Serie: Die alpine Schnöselinvasion
Beim Publikum ist die deutsche Netflix-Serie «Kitz» ein Hit: Offenbar herrscht ein Bedürfnis nach Storys, die die Flucht aus der Alltagsrealität der 99 Prozent ermöglichen. «Kitz» spielt nämlich im Milieu der Reichen und Schönen im österreichischen Nobelskiort Kitzbühel, wo Geldsorgen ein Fremdwort sind und es keine gravierenderen Probleme gibt als die Frage nach dem passenden fancy Outfit für die nächste Party.
Die Heldin allerdings ist keine angereiste Erbin, sondern in bescheidenen Verhältnissen vor Ort aufgewachsen. Und wie den anderen Einheimischen gehen der jungen Lisi (Sofie Eifertinger) die vermögenden Schnösel, die zur Wintersaison das Dorf bevölkern, gehörig auf den Senkel. Wobei bei ihr noch Rachegelüste hinzukommen: Ihr Bruder ist tödlich verunglückt, nachdem er mit der affektierten Münchner Influencerin Vanessa von Höhenfeldt (Valerie Huber) ein Techtelmechtel begonnen hatte und diese ihn dann unvermittelt schasste. Wer so mit anständigen Leuten umgeht, muss bluten, findet Lisi.
Also doch Klassenkampf in alpiner Kulisse statt Bonzenporno? Weit gefehlt. Zwar dürften Figuren wie etwa Vanessas beste Freundin Pippa (Krista Tcherneva) – ein wahrhaft wohlstandsverwahrlostes Biest – selbst noch beim duldsamsten Sozialdemokraten Aufstandsfantasien wecken. Der in der Handlung angelegte soziale Sprengkopf verpufft allerdings angesichts eines haarsträubenden Skripts: Lisis genialer Plan besteht nämlich darin (Achtung, Spoiler!), sich mit Vanessa anzufreunden und sie dazu zu bringen, für ein vorgebliches Theatervorsprechen ein Video aufzunehmen, in dem sie Peter Handkes «Publikumsbeschimpfung» vorträgt, was Lisi dann wiederum leaken will, um die Follower:innen der Influencerin gegen diese aufzubringen. Aua.
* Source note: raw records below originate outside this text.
(* ===== verification/Homology0.v ===== *)
(** * Zero-Dimensional Reducer (H0)

    Specification section 4.4.  The edges of the filtration
    ([enumerate_simplices] in dimension 1) are processed in filtration
    order with the union-find of [UnionFind]: an edge joining two
    components merges them and emits the pair [(0, diameter)]; an edge
    inside one component closes a cycle and is kept as a column for the
    dimension-1 reduction.  At the end every remaining root (one per
    connected component) carries a pair [(0, infinity)].

    - [edge_ends]: the two vertices of an edge index;
    - [dim0_loop]: the loop over the edges, returning the union-find,
      the deaths and the cycle edges;
    - [compute_dim_0_pairs]: the H0 pairs and the columns for H1.

    Theorems: after the loop two vertices share a root exactly when they
    are connected in the Rips graph at the threshold (refinement of the
    union-find by graph connectivity); the loop performs one merge per
    finite pair, so there are [n] pairs of which one infinite pair per
    connected component; every edge is either a merging edge or a column
    of dimension 1; lowering the threshold keeps exactly the finite
    deaths below the new threshold ([compute_dim_0_pairs_threshold],
    through [dim0_loop_app] and the split of the sorted edges at the
    threshold); when all points are within the threshold of each other
    there is one infinite pair and [n - 1] finite ones
    ([compute_dim_0_pairs_single_class]).
*)

From S2P Require Import Prelude RipsConfig Distance Binomial SimplexIndex Filtration UnionFind.
From Stdlib Require Import Relations.
(* ===== verification/Vtk.v ===== *)
(** * The VTK environment of the TTK filters

    A small model of the parts of VTK that [ttkPackageMergeTrees] calls.
    VTK is a library the repository only uses, so nothing here is a
    translation of repository code; it states the library behaviour the
    filter's theorems rely on:

    - data object types with their class hierarchy, [IsA] and
      [SafeDownCast] (a failed cast yields a null pointer, [None]);
    - data objects, the blocks of a [vtkMultiBlockDataSet] and
      [GetBlock] (out of range: null);
    - [ShallowCopy]: copying from null only warns and leaves the
      destination as it is (VTK's [vtkDataObject::ShallowCopy]);
    - [vtkInformation] as a map from key names to type names;
    - [NewDataObject]: instantiating a type by name, which fails (null)
      for the abstract types [vtkDataObject], [vtkDataSet],
      [vtkPointSet] and [vtkCompositeDataSet];
    - the input ports as lists of connections ([vtkInputs]) and
      [GetInputData];
    - the data arrays of a data object by field association, the array
      selections of [SetInputArrayToProcess] and
      [GetInputArrayToProcess], which reads point or cell data only from
      a [vtkDataSet];
    - [vtkAlgorithm]: the interface (a type class) a filter offers the
      pipeline, and [Update], the demand-driven executive that calls it,
      in the order of its passes: the data-object pass creates the
      output objects from the declared type names (TTK's
      [RequestDataObject]); the information pass first checks the
      number of connections of every input port against the port's
      [INPUT_IS_OPTIONAL] and [INPUT_IS_REPEATABLE] flags, then the type
      of every connection against [INPUT_REQUIRED_DATA_TYPE]; the data
      pass runs [RequestData].
*)

From S2P Require Import Prelude.
From stdpp Require Import strings.
From Stdlib Require Import String.

Module Vtk.

Inductive vtkType :=
| vtkDataObjectT | vtkDataSetT | vtkPointSetT | vtkUnstructuredGridT
| vtkPolyDataT | vtkImageDataT | vtkCompositeDataSetT | vtkMultiBlockDataSetT
| vtkTableT.

#[export] Instance vtkType_eq_dec : EqDecision vtkType.
Proof. solve_decision. Defined.

Definition type_name (t : vtkType) : string :=
  match t with
  | vtkDataObjectT => "vtkDataObject"
  | vtkDataSetT => "vtkDataSet"
  | vtkPointSetT => "vtkPointSet"
  | vtkUnstructuredGridT => "vtkUnstructuredGrid"
  | vtkPolyDataT => "vtkPolyData"
  | vtkImageDataT => "vtkImageData"
  | vtkCompositeDataSetT => "vtkCompositeDataSet"
  | vtkMultiBlockDataSetT => "vtkMultiBlockDataSet"
  | vtkTableT => "vtkTable"
  end.

Definition all_types : list vtkType :=
  [vtkDataObjectT; vtkDataSetT; vtkPointSetT; vtkUnstructuredGridT; vtkPolyDataT;
   vtkImageDataT; vtkCompositeDataSetT; vtkMultiBlockDataSetT; vtkTableT].

Definition type_of_name (s : string) : option vtkType :=
  List.find (fun t => String.eqb (type_name t) s) all_types.

(** Direct superclass. *)
Definition superclass (t : vtkType) : option vtkType :=
  match t with
  | vtkDataObjectT => None
  | vtkDataSetT | vtkCompositeDataSetT | vtkTableT => Some vtkDataObjectT
  | vtkPointSetT | vtkImageDataT => Some vtkDataSetT
  | vtkUnstructuredGridT | vtkPolyDataT => Some vtkPointSetT
  | vtkMultiBlockDataSetT => Some vtkCompositeDataSetT
  end.

(** [IsA t target]: [t] is [target] or derives from it (the hierarchy
    has depth 4, the fuel). *)
Fixpoint IsA_fuel (fuel : nat) (t target : vtkType) : bool :=
  if decide (t = target) then true
  else match fuel, superclass t with
       | S fuel', Some p => IsA_fuel fuel' p target
       | _, _ => false
       end.

Definition IsA (t target : vtkType) : bool := IsA_fuel 4 t target.

Definition is_abstract (t : vtkType) : bool :=
  match t with
  | vtkDataObjectT | vtkDataSetT | vtkPointSetT | vtkCompositeDataSetT => true
  | _ => false
  end.

(** A data object: its concrete type, its content (opaque), for a
    multi-block data set its blocks ([None] is a null block), and its
    data arrays, each with the field association it belongs to
    ([FIELD_ASSOCIATION_POINTS] point data, [_CELLS] cell data, [_NONE]
    field data). *)
Inductive vtkDataObject := mkDataObject {
  obj_type : vtkType;
  obj_content : nat;
  obj_blocks : list (option vtkDataObject);
  obj_arrays : list (Z * string)
}.

(** [vtkDataObject::FieldAssociations]. *)
Definition FIELD_ASSOCIATION_POINTS : Z := 0.
Definition FIELD_ASSOCIATION_CELLS : Z := 1.
Definition FIELD_ASSOCIATION_NONE : Z := 2.
Definition FIELD_ASSOCIATION_POINTS_THEN_CELLS : Z := 3.

(** An array, by its name. *)
Definition vtkDataArray := string.

Definition SafeDownCast (target : vtkType) (o : option vtkDataObject) : option vtkDataObject :=
  match o with
  | Some d => if IsA (obj_type d) target then Some d else None
  | None => None
  end.

Definition GetBlock (d : vtkDataObject) (i : nat) : option vtkDataObject :=
  default None (obj_blocks d !! i).

(** [dst->ShallowCopy(src)]: from null, a warning and no change; from an
    object of the destination's type (or a subtype), the destination
    shares the source's content and blocks. *)
Definition ShallowCopy (dst : vtkDataObject) (src : option vtkDataObject) : vtkDataObject :=
  match src with
  | None => dst
  | Some s =>
      if IsA (obj_type s) (obj_type dst)
      then mkDataObject (obj_type dst) (obj_content s) (obj_blocks s) (obj_arrays s)
      else dst
  end.

(** An empty object of the named type; null for an abstract or unknown
    type name. *)
Definition NewDataObject (name : string) : option vtkDataObject :=
  match type_of_name name with
  | Some t => if is_abstract t then None else Some (mkDataObject t 0 [] [])
  | None => None
  end.

Definition vtkInformation := gmap string string.
#[export] Typeclasses Transparent vtkInformation.

Definition INPUT_REQUIRED_DATA_TYPE : string := "INPUT_REQUIRED_DATA_TYPE".
Definition INPUT_IS_OPTIONAL : string := "INPUT_IS_OPTIONAL".
Definition INPUT_IS_REPEATABLE : string := "INPUT_IS_REPEATABLE".
Definition DATA_TYPE_NAME : string := "DATA_TYPE_NAME".

(** An integer flag of the port information, set when present and
    non-zero ([info->Get(key)]). *)
Definition info_flag (info : vtkInformation) (key : string) : bool :=
  match info !! key with Some v => negb (String.eqb v "0") | None => false end.

(** The input ports: for each port, the data objects of its
    connections, in connection order. *)
Definition vtkInputs := list (list vtkDataObject).

(** [vtkDataObject::GetData(inputVector[port], conn)]: the data object
    of a connection, null when there is none. *)
Definition GetInputData (inputs : vtkInputs) (port conn : nat) : option vtkDataObject :=
  default [] (inputs !! port) !! conn.

(** [vtkAlgorithm::SetInputArrayToProcess(idx, port, connection,
    fieldAssociation, name)]: one entry of [INPUT_ARRAYS_TO_PROCESS]. *)
Record array_selection := mkArraySelection {
  sel_port : nat;
  sel_connection : nat;
  sel_association : Z;
  sel_name : string
}.

(** The array of a data object with a given association and name. *)
Definition GetArray (d : vtkDataObject) (assoc : Z) (name : string) : option vtkDataArray :=
  if bool_decide ((assoc, name) ∈ obj_arrays d) then Some name else None.

(** [vtkAlgorithm::GetInputArrayToProcess(idx, inputVector)]: the array
    selected under [idx], looked up on the data object of the selected
    connection: field data for [FIELD_ASSOCIATION_NONE]; otherwise the
    object must be a [vtkDataSet] ("Attempt to get point or cell data
    from a data object", null), and the array is taken from its point
    data, its cell data, or its point data then its cell data.  Null
    when no array is selected under [idx], when there is no such
    connection, or for the associations of tables and graphs, which
    the model leaves out. *)
Definition GetInputArrayToProcess (arrays : gmap nat array_selection) (idx : nat)
    (inputs : vtkInputs) : option vtkDataArray :=
  match arrays !! idx with
  | None => None
  | Some sel =>
      match GetInputData inputs (sel_port sel) (sel_connection sel) with
      | None => None
      | Some input =>
          let assoc := sel_association sel in
          let name := sel_name sel in
          if (assoc =? FIELD_ASSOCIATION_NONE)%Z then GetArray input FIELD_ASSOCIATION_NONE name
          else if negb (IsA (obj_type input) vtkDataSetT) then None
          else if (assoc =? FIELD_ASSOCIATION_POINTS)%Z then GetArray input FIELD_ASSOCIATION_POINTS name
          else if (assoc =? FIELD_ASSOCIATION_CELLS)%Z then GetArray input FIELD_ASSOCIATION_CELLS name
          else if (assoc =? FIELD_ASSOCIATION_POINTS_THEN_CELLS)%Z then
            match GetArray input FIELD_ASSOCIATION_POINTS name with
            | Some a => Some a
            | None => GetArray input FIELD_ASSOCIATION_CELLS name
            end
          else None
      end
  end.

(** What [RequestData] does: return a status code with the output
    objects as they are afterwards and the error messages printed, or
    dereference a null pointer. *)
Inductive request_result :=
| RDReturn (code : Z) (outputs : list (option vtkDataObject)) (errors : list string)
| RDNullDereference.

(** The interface a filter offers the pipeline. *)
Class vtkAlgorithm (A : Type) := {
  GetNumberOfInputPorts : A -> nat;
  GetNumberOfOutputPorts : A -> nat;
  FillInputPortInformation_m : A -> nat -> vtkInformation -> Z * vtkInformation;
  FillOutputPortInformation_m : A -> nat -> vtkInformation -> Z * vtkInformation;
  RequestData_m : A -> vtkInputs -> list (option vtkDataObject) -> request_result
}.

(** What a pipeline update gives back. *)
Inductive update_result :=
| UpdateOk (outputs : list (option vtkDataObject))
| InputCountError (port : nat)
| InputPortError (port : nat)
| OutputPortError (port : nat)
| DataObjectCreationError (port : nat) (type_name : string)
| RequestDataFailed (errors : list string)
| Crash.

Section Executive.
Context `{vtkAlgorithm A}.

  (** [vtkDemandDrivenPipeline::InputCountIsValid] for one port: a port
      that is not optional has a connection, one that is not repeatable
      has at most one (a port whose information the algorithm refuses to
      fill fails). *)
Definition check_input_count (alg : A) (inputs : vtkInputs) (port : nat) : bool :=
    match FillInputPortInformation_m alg port ∅ with
    | (0%Z, _) => false
    | (_, info) =>
        let c := List.length (default [] (inputs !! port)) in
        (info_flag info INPUT_IS_OPTIONAL || negb (c =? 0)) &&
        (info_flag info INPUT_IS_REPEATABLE || (c <=? 1))
    end.

  (** [vtkDemandDrivenPipeline::InputTypeIsValid] for one port: the data
      object of every connection is of the required type, if the port
      names one. *)
Definition check_input_type (alg : A) (inputs : vtkInputs) (port : nat) : bool :=
    match FillInputPortInformation_m alg port ∅ with
    | (0%Z, _) => false
    | (_, info) =>
        match info !! INPUT_REQUIRED_DATA_TYPE with
        | Some name =>
            match type_of_name name with
            | Some t => forallb (fun d => IsA (obj_type d) t) (default [] (inputs !! port))
            | None => false
            end
        | None => true
        end
    end.

  (** [RequestDataObject]: one new output object per output port, of the
      type named by the port information. *)
Fixpoint create_outputs (alg : A) (ports : list nat)
      : sum update_result (list (option vtkDataObject)) :=
    match ports with
    | [] => inr []
    | p :: ps =>
        match FillOutputPortInformation_m alg p ∅ with
        | (0%Z, _) => inl (OutputPortError p)
        | (_, info) =>
            let name := default "" (info !! DATA_TYPE_NAME) in
            match NewDataObject name with
            | None => inl (DataObjectCreationError p name)
            | Some o =>
                match create_outputs alg ps with
                | inl e => inl e
                | inr os => inr (Some o :: os)
                end
            end
        end
    end.

(** [vtkStreamingDemandDrivenPipeline::Update], pass by pass as the
    executive runs them, the first failure ending the update:
    [REQUEST_DATA_OBJECT] first ([ttkAlgorithm::RequestDataObject]
    creates the output objects from the declared type names), then
    [REQUEST_INFORMATION], whose first step checks the inputs
    ([InputCountIsValid], then [InputTypeIsValid]), then [REQUEST_DATA]
    ([RequestData]). *)
Definition Update (alg : A) (inputs : vtkInputs) : update_result :=
  match create_outputs alg (seq 0 (GetNumberOfOutputPorts alg)) with
  | inl e => e
  | inr outs =>
      let ports := seq 0 (GetNumberOfInputPorts alg) in
      match List.find (fun p => negb (check_input_count alg inputs p)) ports with
      | Some p => InputCountError p
      | None =>
          match List.find (fun p => negb (check_input_type alg inputs p)) ports with
          | Some p => InputPortError p
          | None =>
              match RequestData_m alg inputs outs with
              | RDReturn 0 _ errs => RequestDataFailed errs
              | RDReturn _ outs' _ => UpdateOk outs'
              | RDNullDereference => Crash
              end
          end
      end
  end.
End Executive.

End Vtk.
Immerhin brennt am Ende das schicke Chalet der Internet-Ikone ab. Ansonsten bleiben nur viel Fantasiejugendsprache («Voll local hier!»), Stereotype über Dorfbewohner:innen und verlogene Plattitüden wie die, dass Superreiche «hinter der funkelnden Fassade» auch «nur Menschen» seien.
«Kitz» (2021). Regie: Lea Becker und Maurice Hübner. Auf Netflix.